What the task asks: Return each line exactly as written. Begin with the first line of the entries and end with the line that has "try_bool (sql sql_fails".

Data for this task:
(** UPDATE session_tokens ... WHERE session_id = ... AND revoked_at IS NULL *)
Definition revoke_session_token (sid reason : string) : eff IdentityDb unit :=
  modify (fun d => set_tokens ((fun t =>
    if bool_decide (t_session t = sid) then
      match t_revoked t with
      | Some _ => t
      | None => {| t_session := t_session t; t_hash := t_hash t; t_scopes := t_scopes t;
                   t_expires_at := t_expires_at t; t_revoked := Some reason |}
      end
    else t) <$> tokens d) d).

(** UPDATE transport_bindings ... WHERE session_id = ... AND released_at IS NULL *)
Definition release_session_bindings (sid : string) : eff IdentityDb unit :=
  modify (fun d => set_bindings (map (fun b =>
    if bool_decide (b_session b = sid)
    then {| b_id := b_id b; b_session := b_session b; b_peer := b_peer b; b_token := b_token b;
            b_released := true |}
    else b) (bindings d)) d).

Definition tryRevokeToken (sid reason : string) : eff W bool :=
  try_bool (sql sql_fails (on_identity (revoke_session_token sid reason))).

Definition tryEraseSessionKeys (sid : string) : eff W bool :=
  try_bool (on_keys (fun n => eraseSession n sid)).

Definition tryDestroy (h : SandboxHandle) : eff W bool := try_bool (destroy_sandbox h).

Definition tryRelease (sid : string) (t : TransportDescriptor) : eff W bool :=
  try_bool (release_transport_of sid t ;;;
            sql sql_fails (on_identity (release_session_bindings sid))).

(** [#runtimeFor(session)]: the prepared sandbox of this process, else the last
    unreleased binding. *)
Definition runtimeFor (s : Session) : eff W PreparedSandbox :=
  let! known := gets (fun w => prepared w !! ses_id s) in
  match known with
  | Some p => ret p
  | None =>
      let! o := sql sql_fails (gets (fun d => list.last (filter (fun b =>
        b_session b = ses_id s /\ b_released b = false) (bindings (identity d))))) in
      match o with
      | None => throw (caisson SANDBOX_FAILED "sandbox transport binding is unavailable")
      | Some b =>
          let! driver := lift (requireDriver (s_driver (ses_identity s))) in
          ret {| handle := {| handle_id := ses_id s; handle_driver := driver |};
                 transport := b_peer b |}
      end
  end.

(** ** The UPDATEs that move a status, each with its audit event *)

(** An UPDATE of one session's row whose WHERE clause is [cond]; whether a row
    was updated. *)
Definition update_row (sid : string) (cond : SessionStatus -> bool) (f : LifecycleRow -> LifecycleRow)
  : eff (LifecycleDb K) bool :=
  let! o := gets (fun d => rows d !! sid) in
  match o with
  | Some r =>
      if cond (row_status r)
      then modify (fun d => set_rows (<[sid := f r]> (rows d)) d) ;;; ret true
      else ret false
  | None => ret false
  end.

Definition audit_lifecycle (s : Session) (action : string) (errorCode : option string) : eff W unit :=
  let! actionId := new_uuid in
  let! driver := lift (requireDriver (s_driver (ses_identity s))) in
  enqueue (lifecycleAuditInput actionId (ses_id s) action driver
    (s_hardware_isolated (ses_identity s)) (s_purpose (ses_identity s)) errorCode).

Definition markReady (s : Session) : eff W unit :=
  begin sql_fails (
    let! updated := sql sql_fails (update_row (ses_id s) (fun st => bool_decide (st = booting))
      (fun r => set_status ready (failure_reason r) (termination_reason r) r)) in
    if updated : bool then audit_lifecycle s "ready" None else ret tt).

Definition markFailed (s : Session) (reason : SessionFailureReason) (auditMethod : string) : eff W unit :=
  begin sql_fails (
    let! updated := sql sql_fails (update_row (ses_id s) is_open
      (set_status failed (Some reason) (Some (failure_reason_name reason)))) in
    if updated : bool
    then audit_lifecycle s auditMethod (Some (failure_reason_name reason)) else ret tt).

Definition markTerminated (s : Session) (reason : string) : eff W unit :=
  begin sql_fails (
    sql sql_fails (update_row (ses_id s) is_open
      (fun r => set_status terminating (failure_reason r) (termination_reason r) r)) ;;;
    let! updated := sql sql_fails (update_row (ses_id s) (fun st => bool_decide (st = terminating))
      (fun r => set_status terminated (failure_reason r) (Some reason) r)) in
    if updated : bool then audit_lifecycle s "destroy" None else ret tt).

Definition forget_prepared (sid : string) : eff W unit :=
  modify (fun w => set_prepared (delete sid (prepared w)) w).

(** ** create *)

(** The INSERT into [sessions]. *)
Definition insert_session (sid : string) (rq : CreateSessionRequest) (policyBundleId : string)
  (p : PreparedSandbox) (isolated : bool) (expiresAt now : Z) (base : option string)
  : eff (LifecycleDb K) unit :=
  let! d := gets (fun d => d) in
  if bool_decide (is_Some (rows d !! sid)) || bool_decide (is_Some (session_rows (identity d) !! sid)) ||
     bool_decide (is_Some (counters (audit_tables d) !! sid))
  then throw (EOther "duplicate key value violates unique constraint")
  else if bool_decide (policy_bundles d !! policyBundleId = None) ||
          match base with Some b => negb (bool_decide (b ∈ base_snapshots d)) | None => false end
  then throw (EOther "violates foreign key constraint")
  else
    modify (fun d => set_rows (<[sid :=
      {| row_status := booting; agent_image := rq_agent_image rq; entrypoint := rq_agent_entrypoint rq;
         created_at := now; last_activity_at := now; failure_reason := None;
         termination_reason := None; base_snapshot_id := base |}]> (rows d)) d) ;;;
    modify (fun d => set_identity {| bindings := bindings (identity d); tokens := tokens (identity d);
      session_rows := <[sid := {| s_expires_at := expiresAt; s_scopes := rq_scopes rq; s_roles := [];
        s_approval_mode := rq_approvalMode rq; s_policy_bundle_id := policyBundleId;
        s_requested_by := rq_requestedBy rq; s_purpose := rq_purpose rq;
        s_driver := Some (driver_name (handle_driver (handle p)));
        s_hardware_isolated := isolated |}]> (session_rows (identity d)) |} d) ;;;
    modify (fun d => set_audit {| counters := <[sid := new_counters]> (counters (audit_tables d));
      outbox := outbox (audit_tables d) |} d).

(** The transaction of [create]. *)
Definition create_transaction (sid : string) (rq : CreateSessionRequest)
  (policyBundleId token_id token_hash : string) (p : PreparedSandbox) (expiresAt : Z)
  (base : option string) : eff W unit :=
  let isolated := hardwareIsolation capabilities in
  begin sql_fails (
    let! now := current_time in
    sql sql_fails (insert_session sid rq policyBundleId p isolated expiresAt now base) ;;;
    on_keys (fun n => provisionSessionKey n sid) ;;;
    sql sql_fails (on_identity (mint token_id token_hash sid (rq_scopes rq) expiresAt)) ;;;
    let! binding_id := new_uuid in
    sql sql_fails (on_identity (bind_transport binding_id sid token_id (transport p))) ;;;
    let! actionId := new_uuid in
    enqueue (lifecycleAuditInput actionId sid "create" (handle_driver (handle p)) isolated
      (rq_purpose rq) None)).

(** [create] from the moment the sandbox is prepared. *)
Definition register_sandbox (sid : string) (rq : CreateSessionRequest)
  (policyBundleId token_id token_hash : string) (expiresAt : Z) (p : PreparedSandbox)
  : eff W CreateSessionResponse :=
  try_catch
    (let! base := (if bool_decide (handle_driver (handle p) = firecracker)
                   then let! b := activeBaseSnapshotId in ret (Some b) else ret None) in
     create_transaction sid rq policyBundleId token_id token_hash p expiresAt base)
    (fun error => destroyAndRelease p ;;; throw error) ;;;
  modify (fun w => set_prepared (<[sid := p]> (prepared w)) w) ;;;
  ret {| rs_sessionId := sid; rs_status := booting; rs_driver := handle_driver (handle p);
         rs_hardwareIsolated := hardwareIsolation capabilities; rs_expiresAt := expiresAt;
         rs_websocketUrl := (websocketBaseUrl +:+ "/v1/sessions/" +:+ sid +:+ "/events")%string |}.

Definition prepare_sandbox (sid : string) (rq : CreateSessionRequest) : eff W PreparedSandbox :=
  on_host (fun n => prepare n {| spec_id := sid; spec_image := rq_agent_image rq;
    spec_entrypoint := Some (rq_agent_entrypoint rq); workspaceSizeMiB := None |}).

(** [create(request)]; the start-up it kicks off is [startup] below. *)
Definition create (rq : CreateSessionRequest) : eff W CreateSessionResponse :=
  let! sid := new_uuid in
  let! now := current_time in
  let expiresAt := (now + rq_ttlSeconds rq * 1000)%Z in
  let! policyBundleId := resolvePolicyBundle (rq_policyBundleId rq) in
  let! token_id := new_uuid in
  let! n := lw_now in
  let! token_hash := lift (argon2 n) in
  let! p := prepare_sandbox sid rq in
  register_sandbox sid rq policyBundleId token_id token_hash expiresAt p.

(** ** destroy *)

Definition destroy_session (sid reason : string) : eff W SessionStatus :=
  let! s := getSession sid in
  if isTerminal (row_status (ses_row s)) then ret (row_status (ses_row s))
  else
    let! keysErased := tryEraseSessionKeys sid in
    let! tokenRevoked := tryRevokeToken sid "terminated" in
    let! runtime := runtimeFor s in
    let! destroyed := tryDestroy (handle runtime) in
    if negb keysErased || negb tokenRevoked || negb destroyed then
      markFailed s cleanup_pending "destroy_failed" ;;; ret failed
    else
      let! released := tryRelease sid (transport runtime) in
      if negb released then
        markFailed s cleanup_pending "release_failed" ;;; ret failed
      else
        markTerminated s reason ;;;
        forget_prepared sid ;;;
        ret terminated.

(** ** Start-up *)

Definition failStart (s : Session) (reason : SessionFailureReason) (auditMethod : string) : eff W unit :=
  let! tokenRevoked := tryRevokeToken (ses_id s) "failed" in
  let! runtime := runtimeFor s in
  let! destroyed := tryDestroy (handle runtime) in
  if negb tokenRevoked || negb destroyed then markFailed s cleanup_pending auditMethod
  else
    let! released := tryRelease (ses_id s) (transport runtime) in
    if negb released then markFailed s cleanup_pending auditMethod
    else
      markFailed s reason auditMethod ;;;
      forget_prepared (ses_id s).

(** The sections of [#start]: the check, the call of the driver without the
    lock, the confirmation, and the error handler. *)
Definition start_check (sid : string) : eff W bool :=
  let! s := getSession sid in ret (bool_decide (row_status (ses_row s) = booting)).

Definition start_driver (runtime : PreparedSandbox) : eff W StartOutcome :=
  let! n := lw_now in
  let! r := attempt (on_host (fun n => start n (handle runtime) None)) in
  if start_times_out n then ret StartTimedOut
  else match r with Ok _ => ret Started | Throw e => ret (StartFailed e) end.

Answer below:
(** UPDATE session_tokens ... WHERE session_id = ... AND revoked_at IS NULL *)
Definition revoke_session_token (sid reason : string) : eff IdentityDb unit :=
  modify (fun d => set_tokens ((fun t =>
    if bool_decide (t_session t = sid) then
      match t_revoked t with
      | Some _ => t
      | None => {| t_session := t_session t; t_hash := t_hash t; t_scopes := t_scopes t;
                   t_expires_at := t_expires_at t; t_revoked := Some reason |}
      end
    else t) <$> tokens d) d).

(** UPDATE transport_bindings ... WHERE session_id = ... AND released_at IS NULL *)
Definition release_session_bindings (sid : string) : eff IdentityDb unit :=
  modify (fun d => set_bindings (map (fun b =>
    if bool_decide (b_session b = sid)
    then {| b_id := b_id b; b_session := b_session b; b_peer := b_peer b; b_token := b_token b;
            b_released := true |}
    else b) (bindings d)) d).

Definition tryRevokeToken (sid reason : string) : eff W bool :=
  try_bool (sql sql_fails (on_identity (revoke_session_token sid reason))).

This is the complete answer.